The entries are essentially “ads for Luma” disguised as fake products, which is smart: it keeps the creative focus on storytelling rather than demo-reel flexing. Examples include “Adrenaline Junkies,” a resurrected ’90s script by Hal Curtis and Chuck McBride that Curtis once considered “unproduceable,” now revived as Luma Outdoor; “Bacteria War,” in which Ruth Bellotti and Alex Romans stage a Dunkirk-style battle inside a probiotic yogurt; and Nathaniel Lawlor’s “Fourmercial,” a Super Bowl concept that runs four :30s simultaneously in a grid to match a four-pack product—because, as Lawlor put it, “sometimes the best way to get attention is to do something very dumb.” The most personal entry, “The Hug,” from Roman Jonsson, explicitly asks the jury to award the money so he can fund support for people living with depression after his mother’s suicide—proof that AI contest work doesn’t have to default to shiny nonsense.

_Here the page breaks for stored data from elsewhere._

Lemma quick_spec fuel f args :
  wp false (log_env (quick_pre f args)) (QuickServeCmd fuel f args) [] (fun _ _ => True).
Proof.
  pose proof (quick_free f args) as Hfree. unfold QuickServeCmd.
  set (P := fun (r : result cl_err config_Server) new => stdin_bytes new = [] /\ match r with
    | Ok c => exists path, c = set_anonymous (mkConfigAnonymous false true storageId) (add_storage (mkConfigStorage storageId path false) Default) /\
        match qf_storage f with Some p => path = p | None => in_log new Getwd (Some path) end
    | Err _ => True end).
  eapply (wp_bind_mono false (log_env (quick_pre f args)) _ _ _ (extends [] P)).
  { unfold configStorage. destruct (qf_storage f) as [s|] eqn:E.
    - apply cwp_ret. unfold P. rewrite ?E. split; [done|]. by exists s.
    - apply (cwp_ask _ Hfree); [done|]. intros [s|]; apply cwp_ret; unfold P; [|done]. rewrite ?E. split; [done|]. exists s. split; [done|by left]. }
  intros [c|e] ? (new & -> & _ & Hin & H); [|done]. destruct H as (path & -> & Hp). cbn [app].
  set (c0 := configIDs _ _).
  set (R := fun (r : result cl_err config_Server) new => match r with
    | Ok c => lets_in new (qf_password f) (named args) c /\ same_rest c0 c | Err _ => True end).
  eapply (wp_bind_mono false (log_env (quick_pre f args)) _ _ _ (extends new R)).
  { destruct args as [|arg args].
    - destruct (qf_password f) eqn:E; apply cwp_ret; unfold R; [done|]. by rewrite ?E.
    - eapply wp_mono; [by apply parseArg_spec|]. done. }
  intros [c|e] ? (new' & -> & _ & H); [|done]. destruct H as [Hl (Hs & Ha & Hi)].
  apply hub_run_spec; [exact Hfree|]. intros new''. unfold quick_pre, quick_ok.
  assert (forall c', sc_Storages c' = sc_Storages c -> sc_FsIds c' = sc_FsIds c ->
    (exists path, sc_Storages c' = [mkConfigStorage storageId path false] /\
     match qf_storage f with Some p => path = p | None => in_log ((new ++ new') ++ new'') Getwd (Some path) end) /\
    sc_FsIds c' = fsid_options (qf_fsids f)) as Hrest.
  { intros c' E1 E2. rewrite E1, E2, Hs, Hi. split; [|done]. exists path. split; [done|].
    destruct (qf_storage f); [done|]. unfold in_log in *. set_solver. }
  pose proof (lets_in_frame new new' new'' _ _ _ Hin Hl) as Hl'. rewrite app_assoc in Hl'.
  destruct (named args) as [u|] eqn:E.
  - destruct Hl as (cu & _ & _ & Hus). rewrite Hus. cbn [length Nat.eqb].
    destruct (Hrest c eq_refl eq_refl) as [? ?]. by rewrite Ha.
  - destruct Hl as [Hus _]. rewrite Hus. cbn [length Nat.eqb].
    destruct (Hrest (set_anonymous (mkConfigAnonymous true false (ca_Storage (sc_Anonymous c))) c) eq_refl eq_refl) as [? ?].
    split_and!; [done|done|done|]. cbn. by rewrite Ha.
Qed.

(** C19: Whom quick-serve lets in, whatever the terminal, the environment, the file
    system and bcrypt answer. If the argument, read as a URL, names a user, the hub runs with that user
    alone, whose hash was made of the password of the URL or of --password (never of
    both), or of one that was made up and printed if that is empty; anonymous access
    stays off. The password of --password is the whole value of the variable, the file
    without the line ends at its end, what the terminal gave without them, or all bytes
    of the standard input before the first line end. Without a user name everybody may
    read and write, and --password is refused. The only storage of the configuration is
    the chosen directory, with the ids that were asked for, and the server accepts the
    configuration as it is. The command does not panic. (What the web interface of this
    configuration serves besides the storage is custom_resources_leak.) *)
Theorem quick_serve_access {S} (sys : forall e, S -> cans e * S) (fuel : nat) (f : quick_flags) (args : list gostring)
    (st : S) (cwd : gostring) :
  let '(o, (_, log)) := run (with_log sys) (QuickServeCmd fuel f args) (st, []) in
  o <> Panicked /\
  (forall u, named args = Some u <-> names_user args u) /\
  forall before c r after, log = before ++ existT (HubRun c) r :: after ->
    quick_ok f args before c /\
    exists path,
      NewUsers cwd (sc_Storages c) (sc_Users c) (sc_Anonymous c) =
      Ok (match named args with
          | Some u => ({[Username u := mkStorageUser (Username u)
                           (match sc_Users c with cu :: _ => cu_SecretHash cu | [] => [] end) false (NewStorage_Path cwd path)]}, None)
          | None => (∅, Some (mkStorageUser (str "<anonymous>") [] false (NewStorage_Path cwd path)))
          end).
Proof.
  pose proof (run_log sys (quick_pre f args) (QuickServeCmd fuel f args) _ st [] (quick_spec fuel f args)) as H.
  destruct (run _ _ _) as [o [st' log]].
  assert (o <> Panicked /\ log_ok (quick_pre f args) log) as [Ho Hlog].
  { assert (log_ok (quick_pre f args) []) as H0 by (intros before x after E; by destruct before).
    specialize (H H0). destruct o; [|done|]; (split; [done|apply H]). }
  split; [done|]. split; [intros u; apply named_spec|]. intros before c r after E. pose proof (Hlog _ _ _ E) as Hc. cbn in Hc. split; [done|].
  destruct Hc as ((path & Hs & _) & _ & Hl & Ha). exists path. rewrite Hs, Ha. unfold NewUsers. cbn [collect_storages cs_Id].
  rewrite lookup_empty. destruct (named args) as [u|].
  - destruct Hl as (cu & (p & q & hash & _ & _ & _ & ->) & Hn & ->). cbn [collect_users cu_Name cu_SecretHash cu_ReadOnly cu_Storage].
    rewrite lookup_empty, bool_decide_false by done. rewrite lookup_insert_eq. reflexivity.
  - destruct Hl as [-> _]. cbn [collect_users ca_Enable ca_Storage ca_ReadOnly]. rewrite lookup_insert_eq. reflexivity.
Qed.
End Quick.

(** ** Mounting *)

(** What a program of the hub returns. *)
Fixpoint hub_post {A} (p : HP A) (Q : A -> Prop) : Prop :=
  match p with Ret a => Q a | Vis e k => forall r, hub_post (k r) Q | Panic => False | Diverge => True end.
Lemma hub_post_bind {A B} (p : HP A) (k : A -> HP B) Q : hub_post p (fun a => hub_post (k a) Q) -> hub_post (p ≫= k) Q.
Proof. induction p as [a|e c IH| |]; intros H; [exact H|intros r; by apply IH|done|done]. Qed.
Lemma hub_post_mono {A} (p : HP A) (Q Q' : A -> Prop) : (forall a, Q a -> Q' a) -> hub_post p Q -> hub_post p Q'.
Proof. intros HQ. induction p as [a|e c IH| |]; intros H; [by apply HQ|intros r; by apply IH|done|done]. Qed.

Lemma of_hub_spec {A} Pre (Hfree : forall log e, plain_request e -> Pre log e) (p : HP A) (Q : A -> Prop) log :
  hub_post p Q -> wp false (log_env Pre) (of_hub p) log (extends log (fun a new => Q a /\ stdin_bytes new = [])).
Proof.
  revert log. induction p as [a|e k IH| |]; intros log H; [by apply cwp_ret| |done|done].
  split; [by apply Hfree|]. intros r ? ->. eapply wp_mono; [by apply IH|]. intros a ? (new & -> & Hn & HQ & Hs).
  exists (existT (Hub e) r :: new). rewrite <-app_assoc. split; [done|]. split; [by constructor|done].
Qed.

Under the hood, Luma positioned the contest as a pressure-test (and promotional vehicle) for its tools, including Luma Agents, which it calls the first agentic AI platform built for creative work. Judges and organizers repeatedly emphasized they weren’t looking for “VFX porn” (Jason Kreher’s phrase, complete with the “soaking wet crystal hologram tiger” jab) but for ideas executed with intention—across everything from epic 90-second narratives to felted DIY styles. To qualify for Cannes, all the finalist spots received paid media support in recent days, and they’ll compete in the festival’s new AI Craft subcategory (and, in some cases, additional categories)—a clear signal that the award world is starting to treat AI execution as craft, not just a novelty.